The firm added that it had spent $360,000 (£280,000) on personal protective equipment in the last three years, which workers had been trained to use, and it had implemented a policy requiring the equipment to be worn in the workplace.
Feronia and its local subsidiary, Plantations et Huileries du Congo (PHC), employ thousands of workers at palm oil plantations in DR Congo.
PHC has received millions of dollars from the development banks of Belgium, Germany, the Netherlands and the UK.
“These banks can play an important role promoting development, but they are sabotaging their mission by failing to ensure the company they finance respects the rights of its workers and communities on the plantations,” HRW researcher Luciana Téllez-Chávez said.
What is HRW’s evidence?
In a report entitled A Toxic Mix of Abuses on Congo’s Oil Palm Plantations, HRW said it had interviewed more than 40 workers and two-thirds of them “told us that they had become impotent since they started the job”.
Impotence – along with shortness of breath, headaches, and weight loss that the workers complained about – were health problems “consistent with exposure to pesticides in general, as described in scientific literature”, HRW said.
“Many [also] suffered from skin irritation, itchiness, blisters, eye problems, or blurred vision – all symptoms that are consistent with what scientific texts and the products’ labels describe as health consequences of exposure to these pesticides,” the rights group added.
Ms Téllez-Chávez said workers who had been interviewed had permeable cotton overalls – not the waterproof overalls.
“If pesticides accidentally spilled, the toxic liquid would likely touch their skin,” she added.
What else does HRW say?
At the Yaligimba plantation, the company dumped the waste from its palm oil mill next to workers’ homes.
The effluents formed a “foul-smelling stream”, and eventually flowed into a natural pond where women and children bathe and wash cooking utensils.
“Residents of a village of several hundred people downstream told us the river was their only source of drinking water,” Ms Téllez-Chávez said.
If unchecked and untreated, effluent-dumping could eventually also cause fish to suffocate and die, or cause large growths of algae that could adversely affect the health of people who came into contact with polluted water or consumed tainted fish, HRW added.
The rights group also accused Feronia of paying “extreme poverty” wages, saying women were the lowest-paid, with some earning as little as $7.30 a month gathering fruit.
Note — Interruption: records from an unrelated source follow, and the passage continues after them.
(** What [schedule] makes of it *)
Lemma new_due_again r d :
  (type T = isc_timertype_limited -> ns now < ns (expires T)) -> (type T = isc_timertype_once -> event_of now T = None) ->
  new_due T now = Done (r, d) ->
  if bool_decide (r = ISC_R_SUCCESS) then again now T = Some (ns d) else again now T = None.
Proof.
  intros Hlim Honce E. destruct (new_due_spec T now Hok Hn) as (r' & d' & E' & Hr). rewrite E in E'. injection E' as <- <-.
  unfold again, served_again, in_range. rewrite Z.leb_antisym. destruct (type T) eqn:Et; try done.
  - rewrite !bool_decide_eq_false_2 in Hr by done. destruct (UINT_MAX <? _); [by rewrite bool_decide_eq_false_2 by (by rewrite Hr)|].
    destruct Hr as (-> & _ & Hr). rewrite bool_decide_eq_true_2 by done. by rewrite Hr.
  - rewrite bool_decide_eq_true_2 in Hr by done. destruct Hr as (-> & _ & ->). rewrite bool_decide_eq_true_2 by done.
    by rewrite (Honce eq_refl).
  - rewrite bool_decide_eq_false_2, bool_decide_eq_true_2 in Hr by done. rewrite (proj2 (Z.leb_gt _ _)) by auto.
    destruct (UINT_MAX <? _); [by rewrite bool_decide_eq_false_2 by (by rewrite Hr)|].
    destruct Hr as (-> & _ & Hr). rewrite bool_decide_eq_true_2 by done. cbn. by rewrite Hr.
Qed.

(** One interval later, which may wrap, is later unless the interval is zero or it wraps. *)
Lemma later_leb : let i := interval T in
  (ns now + ins i - (if carries now i then 2 ^ 32 * NS_PER_S else 0) <=? ns now) = (ins i =? 0) || carries now i.
Proof.
  destruct Hok as (_ & _ & Hv). cbv zeta. destruct (carries now (interval T)) eqn:Ec.
  - rewrite orb_true_r. apply Z.leb_le. time_lia.
  - rewrite orb_false_r. apply eq_true_iff_eq. rewrite Z.leb_le, Z.eqb_eq. time_lia.
Qed.
Lemma parse_addr_spec w q iomsg a b rest : wf_packet q -> p_data q = a :: b :: rest -> Zlen (g_pkt_header w) = 42 ->
  Forall (fun x => m_qid x <> a + 256 * b) (scanned (current_map w)) -> current_map w <> [] ->
  exists w1 msg1 e m, parse_addr w (frame q) iomsg = Done (w1, msg1) /\
    le32 (io_saddr msg1) = p_saddr q /\ le32 (io_daddr msg1) = p_daddr q /\
    le16 (io_source msg1) = p_sport q /\ le16 (io_dest msg1) = p_dport q /\
    0 <= io_saddr msg1 < 2 ^ 32 /\ io_buff msg1 = io_buff iomsg /\ io_buff_len msg1 = io_buff_len iomsg /\ io_n msg1 = io_n iomsg /\
    get_entry (g_macaddr_map w1) (a + 256 * b) = Some (e, m) /\ wf_entry e /\
    m_smac e = p_dst q /\ m_dmac e = p_src q /\ le32 (m_saddr e) = p_daddr q /\ le16 (m_source e) = p_dport q /\
    g_pkt_header w1 = (if g_pkt_header_inited w then g_pkt_header w else sub (frame q) 0 42) /\
    w_bufs w1 = w_bufs w /\ w_tx w1 = w_tx w.
Proof.
  intros Hwf Hd Hh Hs Hne. unfold parse_addr.
  assert (load16 (frame q) 42 = Done (a + 256 * b)) as ->
    by (apply (load16_field (fields q) _ 14 (p_data q) 0 a b 42 (proj1 Hwf) eq_refl); by rewrite ?Hd).
  pose proof Hwf as Hq. packet_inv Hq. cbn [obind].
  destruct (load32_raw (fields q) _ 8 _ 26 (proj1 Hwf) eq_refl L8 B8 eq_refl) as (sa & Esa & Hsa & Rsa). unfold frame at 1. rewrite Esa. cbn [obind].
  destruct (load32_raw (fields q) _ 9 _ 30 (proj1 Hwf) eq_refl L9 B9 eq_refl) as (da & Eda & Hda & Rda). unfold frame at 1. rewrite Eda. cbn [obind].
  destruct (load16_raw (fields q) _ 10 _ 34 (proj1 Hwf) eq_refl L10 B10 eq_refl) as (sp & Esp & Hsp & Rsp). unfold frame at 1. rewrite Esp. cbn [obind].
  destruct (load16_raw (fields q) _ 11 _ 36 (proj1 Hwf) eq_refl L11 B11 eq_refl) as (dp & Edp & Hdp & Rdp). unfold frame at 1. rewrite Edp. cbn [obind].
  assert (Hlen : 42 <= Zlen (frame q)) by (unfold frame, Zlen; rewrite length_concat, (proj1 Hwf); cbn; lia).
  assert (Hw : exists w1, (if g_pkt_header_inited w then Done w else let* h := memcpy (g_pkt_header w) 0 (frame q) 0 42 in Done (set_header w h true)) = Done w1 /\
    current_map w1 = current_map w /\ g_pkt_header w1 = (if g_pkt_header_inited w then g_pkt_header w else sub (frame q) 0 42) /\
    w_bufs w1 = w_bufs w /\ w_tx w1 = w_tx w).
  { destruct (g_pkt_header_inited w); [by exists w|]. unfold memcpy.
    assert ((0 <=? 0) && (0 <=? 42) && (0 + 42 <=? Zlen (frame q)) = true) as -> by lia.
    pose proof (Zlen_sub (frame q) 0 42 ltac:(lia) ltac:(lia) ltac:(lia)) as Hls.
    rewrite blit_ok by lia. cbn [obind]. eexists. split; [reflexivity|]. split_and!; try done. cbn [set_header g_pkt_header].
    rewrite Hls, drop_ge by (unfold Zlen in *; lia). by rewrite app_nil_r. }
  destruct Hw as (w1 & -> & Hcm & Hhd & Hbf & Htx). cbn [obind].
  set (e := mkmac (sub (frame q) 0 6) (sub (frame q) 6 6) 1 (a + 256 * b) da dp).
  destruct (get_add (current_map w) e Hne Hs) as [m Hm].
  assert (Esm : sub (frame q) 0 6 = p_dst q /\ sub (frame q) 6 6 = p_src q).
  { unfold sub. change (Z.to_nat 0) with 0%nat. change (Z.to_nat 6) with 6%nat. rewrite drop_0. split.
    - unfold frame, fields. cbn [concat]. rewrite take_app_length'; done.
    - unfold frame. rewrite (drop_fields _ _ 1 6 (proj1 Hwf) eq_refl). unfold fields. cbn [drop concat]. rewrite take_app_length'; done. }
  destruct Esm as [Em1 Em2]. do 2 eexists. exists e, m. split; [reflexivity|]. split_and!; try done; try apply Rsa.
  - change (get_entry (add_entry (current_map w1) e) (m_qid e) = Some (e, m)). rewrite Hcm. exact Hm.
  - unfold e, wf_entry. cbn [m_smac m_dmac m_saddr m_source]. rewrite Em1, Em2. unfold Zlen. rewrite L0, L1. split_and!; try done; lia.
Qed.

(** ** Sending *)

(** The header of 42 octets [h] and what follows it, as a packet. *)
Definition packet_of (h data : list Z) : packet :=
  mkpkt (sub h 0 6) (sub h 6 6) (sub h 12 2) (sub h 14 2) (sub h 16 2) (sub h 18 2) (sub h 20 4) (sub h 24 2)
    (sub h 26 4) (sub h 30 4) (sub h 34 2) (sub h 36 2) (sub h 38 2) (sub h 40 2) data.

Lemma packet_of_spec h data : Zlen h = 42 -> bytes h -> bytes data ->
  frame (packet_of h data) = h ++ data /\ wf_packet (packet_of h data).
Proof.
  intros Hl Hh Hd. split.
  - do 42 (destruct h as [|? h]; [discriminate Hl|]). destruct h; [|len]. unfold frame, fields, packet_of, sub. cbn. by rewrite app_nil_r.
  - split; [|unfold fields, packet_of; cbn [p_dst p_src p_proto p_vertos p_totlen p_id p_frag p_ipcheck p_saddr p_daddr p_sport p_dport p_udplen p_udpcheck p_data];
      repeat (apply Forall_cons; split; [by try apply bytes_sub|]); constructor].
    unfold fields, packet_of, widths. cbn [map p_dst p_src p_proto p_vertos p_totlen p_id p_frag p_ipcheck p_saddr p_daddr p_sport p_dport p_udplen p_udpcheck p_data].
    unfold Zlen in Hl. unfold sub. rewrite !length_take, !length_drop. repeat (apply (f_equal2 cons); [lia|]). reflexivity.
Qed.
HRW said the development banks should ensure the businesses they invest in pay living wages to their workers.
What is the UK development bank’s response?
In a statement, CDC said: “Palm Oil Mill Effluent (POME) is an organic mix of natural waste oils and fats and has been discharged into rivers since the plantation came into being in 1911 and does not threaten human health.
“A treatment plant for POME represents a multimillion dollar investment – money that the company has chosen instead to spend on housing, clean water provision, healthcare and educational facilities for employees, their families and other members of the local communities.
“It is the aim of the company to build treatment plants for POME, but is regrettably not in a financial position to do so currently as it continues to make heavy losses.
“In addition, the company has refurbished or dug 72 new boreholes for the provision of clean water in the last six years.”
What does Feronia say?
The company said working conditions had improved considerably since the involvement of the European banks in 2013.
Employees were now paid substantially more than the minimum wage for agriculture in DR Congo and the average worker earned $3.30 per day – higher than what a local teacher would earn, it said.
It also confirmed that it had invested considerably in access to safe drinking water.
“Feronia operates on a social mandate with local communities. Without their support we would not be able to function. We recognise that there is still a great deal to be done and are committed to operating to international standards. We will continue to work tirelessly to achieve these objectives,” the company added in a statement.